ASSIGNMENT: The required result is every line of the records that includes "UnixTimestamp".

Collected data
========================================================================

Definition is_locked_out {E : Type} (s : Slot) (ancestors : gset Slot) (t : Tower) : res E bool :=
  if negb (is_recent s t) then Ok true
  else
    let v := process_slot_vote_unchecked s (vote_state t) in
    if existsb (λ vote, negb (s =? slot vote) && negb (bool_decide (slot vote ∈ ancestors))) (votes v) then Ok true
    else match root_slot v with
    | Some r => if negb (s =? r) && negb (bool_decide (r ∈ ancestors)) then Panic else Ok false
    | None => Ok false
    end.

Definition is_stray_last_vote (t : Tower) : bool :=
  match tower_last_voted_slot t, stray_restored_slot t with
  | Some last_voted, Some stray => stray =? last_voted
  | _, _ => false
  end.

(** ** Recording a vote *)

Fixpoint skip_while (f : Slot → bool) (l : list Slot) : list Slot :=
  match l with
  | [] => []
  | x :: l' => if f x then skip_while f l' else l
  end.

Definition apply_vote_and_generate_vote_diff (local_vote_state : VoteState) (s : Slot) (h : Hash)
    (last_voted_slot_in_bank : option Slot) : VoteState * Vote :=
  let v := process_vote_unchecked (Vote_new [s] h) local_vote_state in
  let slots :=
    match last_voted_slot_in_bank with
    | Some last => skip_while (λ s, s <=? last) (slot <$> votes v)
    | None => slot <$> votes v
    end in
  (v, Vote_new slots h).

Definition maybe_timestamp (now : UnixTimestamp) (current_slot : Slot) : ST Tower Empty_set (option UnixTimestamp) :=
  t ← get;
  let l := tower_last_timestamp t in
  if (ts_slot l <? current_slot) || ((ts_slot l =? 0) && (current_slot =? ts_slot l)) then
    if ts_timestamp l <=? now then
      put (with_timestamp (mkBlockTimestamp current_slot now) t);; mret (Some now)
    else mret None
  else mret None.

Definition record_bank_vote_and_update_lockouts (now : UnixTimestamp) (vote_slot : Slot) (vote_hash : Hash)
    (last_voted_slot_in_bank : option Slot) : ST Tower Empty_set (option Slot) :=
  t ← get;
  old_root ← lift (tower_root t);
  let '(v, new_vote) := apply_vote_and_generate_vote_diff (vote_state t) vote_slot vote_hash last_voted_slot_in_bank in
  put (with_vote_state v t);;
  timestamp ← maybe_timestamp now (default 0 (tower_last_voted_slot t));
  modify (with_last_vote (mkVote (vote_slots new_vote) (VoteState.vote_hash new_vote) timestamp));;
  t ← get;
  new_root ← lift (tower_root t);
  mret (if bool_decide (old_root = new_root) then None else Some new_root).

Definition last_voted_slot_in_bank (account : option (Z * option VoteState)) : option Slot :=
  '(_, state) ← account; v ← state; last_voted_slot v.

Definition record_bank_vote (now : UnixTimestamp) (bank_slot : Slot) (bank_hash : Hash)
    (account : option (Z * option VoteState)) : ST Tower Empty_set (option Slot) :=
  record_bank_vote_and_update_lockouts now bank_slot bank_hash (last_voted_slot_in_bank account).

(** ** Switching forks *)

(** What is read of a slot's progress. *)
Record ForkStats : Type := mkForkStats {
  computed : bool;
  stats_lockout_intervals : LockoutIntervals;
  stats_bank_hash : option Hash;
}.
Abbreviation ProgressMap := (gmap Slot ForkStats) (only parsing).

Definition get_hash (progress : ProgressMap) (s : Slot) : option Hash := progress !! s ≫= stats_bank_hash.
Definition is_computed (progress : ProgressMap) (s : Slot) : bool :=
  match progress !! s with Some stats => computed stats | None => false end.

Definition is_candidate_slot_descendant_of_last_vote (candidate_slot last_voted : Slot) (ancestors : Ancestors)
    : option bool :=
  (λ a : gset Slot, bool_decide (last_voted ∈ a)) <$> ancestors !! candidate_slot.

(** The stake counted so far and the vote accounts it is of.  An early return
    of the decision is an error of these loops. *)
Abbreviation Counted := (Z * gset Pubkey)%type (only parsing).

Section switch.
Context (total : Z) (epoch_vote_accounts : gmap Pubkey Z).

Definition count_account (vote_account_pubkey : Pubkey) (acc : Counted) : res SwitchForkDecision Counted :=
  let locked_out_stake := add64 acc.1 (default 0 (epoch_vote_accounts !! vote_account_pubkey)) in
  if stake_above SWITCH_FORK_THRESHOLD locked_out_stake total then Err (SwitchProof Hash_default)
  else Ok (locked_out_stake, {[vote_account_pubkey]} ∪ acc.2).

Context (r last_voted : Slot) (ancestors descendants : Ancestors) (progress : ProgressMap).
Context (last_vote_ancestors : gset Slot).

Definition count_interval (acc : Counted) (x : Slot * Pubkey) : res SwitchForkDecision Counted :=
  let '(lockout_interval_start, vote_account_pubkey) := x in
  if bool_decide (vote_account_pubkey ∈ acc.2) then Ok acc
  else if negb (bool_decide (lockout_interval_start ∈ last_vote_ancestors)) && (r <? lockout_interval_start)
  then count_account vote_account_pubkey acc
  else Ok acc.

(** Whether a slot is not looked at for lockouts. *)
Definition skip_candidate {E : Type} (candidate_slot : Slot) (ds : gset Slot) : res E bool :=
  if negb (is_computed progress candidate_slot) then Ok true
  else if existsb (is_computed progress) (elements ds) then Ok true
  else if candidate_slot =? last_voted then Ok true
  else
    d ← unwrap (is_candidate_slot_descendant_of_last_vote candidate_slot last_voted ancestors);
    Ok (d || (candidate_slot <=? r)).

Definition count_candidate (acc : Counted) (x : Slot * gset Slot) : res SwitchForkDecision Counted :=
  let '(candidate_slot, ds) := x in
  skip ← skip_candidate candidate_slot ds;
  if skip : bool then Ok acc
  else if bool_decide (candidate_slot ∈ last_vote_ancestors) then Panic
  else
    stats ← unwrap (progress !! candidate_slot);
    foldM count_interval acc
      (concat (snd <$> filter (λ e, last_voted <= e.1) (stats_lockout_intervals stats))).

Definition count_gossip (acc : Counted) (x : Pubkey * (Slot * list Hash)) : res SwitchForkDecision Counted :=
  let '(vote_account_pubkey, (candidate_latest_frozen_vote, _)) := x in
  if bool_decide (vote_account_pubkey ∈ acc.2) then Ok acc
  else if (last_voted <? candidate_latest_frozen_vote) &&
          negb (default true (is_candidate_slot_descendant_of_last_vote candidate_latest_frozen_vote last_voted ancestors))
  then count_account vote_account_pubkey acc
  else Ok acc.

Definition count_locked_out (gossip : gmap Pubkey (Slot * list Hash)) : res SwitchForkDecision Counted :=
  acc ← foldM count_candidate (0, ∅) (map_to_list descendants);
  foldM count_gossip acc (map_to_list gossip).
End switch.

Definition make_check_switch_threshold_decision (switch_slot : Slot) (ancestors descendants : Ancestors)
    (progress : ProgressMap) (total : Z) (epoch_vote_accounts : gmap Pubkey Z)
    (latest : LatestValidatorVotesForFrozenBanks) (f : HeaviestSubtreeForkChoice) (t : Tower)
    : res Empty_set SwitchForkDecision :=
  match last_voted_slot_hash t with
  | None => Ok SameFork
  | Some (last_voted, last_hash) =>
      r ← tower_root t;
      switch_hash ← unwrap (get_hash progress switch_slot);
      let early :=
        match fc_latest_invalid_ancestor (fork_infos f) (last_voted, last_hash) with
        | Some latest_duplicate_ancestor =>
            if is_strict_ancestor (fork_infos f) (switch_slot, switch_hash) (last_voted, last_hash)
            then Some (FailedSwitchDuplicateRollback latest_duplicate_ancestor)
            else if negb (bool_decide (get_hash progress last_voted = Some last_hash))
            then Some (SwitchProof Hash_default)
            else None
        | None => None
        end in
      match early with
      | Some d => Ok d
      | None =>
          last_vote_ancestors ←
            match ancestors !! last_voted with
            | Some a => Ok a
            | None => if is_stray_last_vote t then Ok ∅ else Panic
            end;
          switch_slot_ancestors ← unwrap (ancestors !! switch_slot);
          if (switch_slot =? last_voted) || bool_decide (last_voted ∈ (switch_slot_ancestors : gset Slot)) then Ok SameFork
          else if bool_decide (switch_slot ∈ (last_vote_ancestors : gset Slot)) then
            if is_stray_last_vote t then Ok (FailedSwitchThreshold 0 total) else Panic
          else
            match count_locked_out total epoch_vote_accounts r last_voted ancestors descendants progress
                    last_vote_ancestors (max_gossip_frozen_votes latest) with
            | Ok (locked_out_stake, _) => Ok (FailedSwitchThreshold locked_out_stake total)
            | Err d => Ok d
            | Panic => Panic
            end
      end
  end.

Definition check_switch_threshold (switch_slot : Slot) (ancestors descendants : Ancestors)
    (progress : ProgressMap) (total : Z) (epoch_vote_accounts : gmap Pubkey Z)
    (latest : LatestValidatorVotesForFrozenBanks) (f : HeaviestSubtreeForkChoice)
    : ST Tower Empty_set SwitchForkDecision :=
  t ← get;
  decision ← lift (make_check_switch_threshold_decision switch_slot ancestors descendants progress total
                     epoch_vote_accounts latest f t);
  let new_check := Some (switch_slot, decision) in
  (if bool_decide (new_check = last_switch_threshold_check t) then mret tt
   else modify (with_switch_check new_check));;
  mret decision.

Definition check_vote_stake_threshold (s : Slot) (stakes : VotedStakes) (total : Z) (t : Tower) : bool :=
  let v := process_slot_vote_unchecked s (vote_state t) in
  match nth_recent_vote v (threshold_depth t) with
  | Some vote =>
      match stakes !! slot vote with
      | Some fork_stake =>
          if (Z.of_nat (threshold_depth t) <? confirmation_count vote) &&
             existsb (λ old_vote, (slot old_vote =? slot vote) && (confirmation_count old_vote =? confirmation_count vote))
               (votes (vote_state t))
          then true
          else stake_above (threshold_size t) fork_stake total
      | None => false
      end
  | None => true
  end.

(** ** After a restart *)

Inductive Inconsistency : Type := DivergedAncestor | TimeWarped | NotTooOldAfterTooOld | NoCommonSlot.

Inductive TowerError : Type :=
  | IoError
  | SerializeError
  | InvalidSignature
  | WrongTower
  | TooOldTower (newest_in_tower oldest_in_history : Slot)
  | FatallyInconsistent (why : Inconsistency)
  | HardFork (s : Slot).

Section restart.
Context `{BV : !BitVec}.

(** The variables of the walk from the newest slot of the tower to its root. *)
Record Walk : Type := mkWalk {
  retain_flags : list bool;
  still_in_future : bool;
  past_outside_history : bool;
  checked_slot : option Slot;
  anchored_slot : option Slot;
}.

Definition walk_start : Walk := mkWalk [] true false None None.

========================================================================

ANSWER BOX:
Definition maybe_timestamp (now : UnixTimestamp) (current_slot : Slot) : ST Tower Empty_set (option UnixTimestamp) :=
Definition record_bank_vote_and_update_lockouts (now : UnixTimestamp) (vote_slot : Slot) (vote_hash : Hash)
Definition record_bank_vote (now : UnixTimestamp) (bank_slot : Slot) (bank_hash : Hash)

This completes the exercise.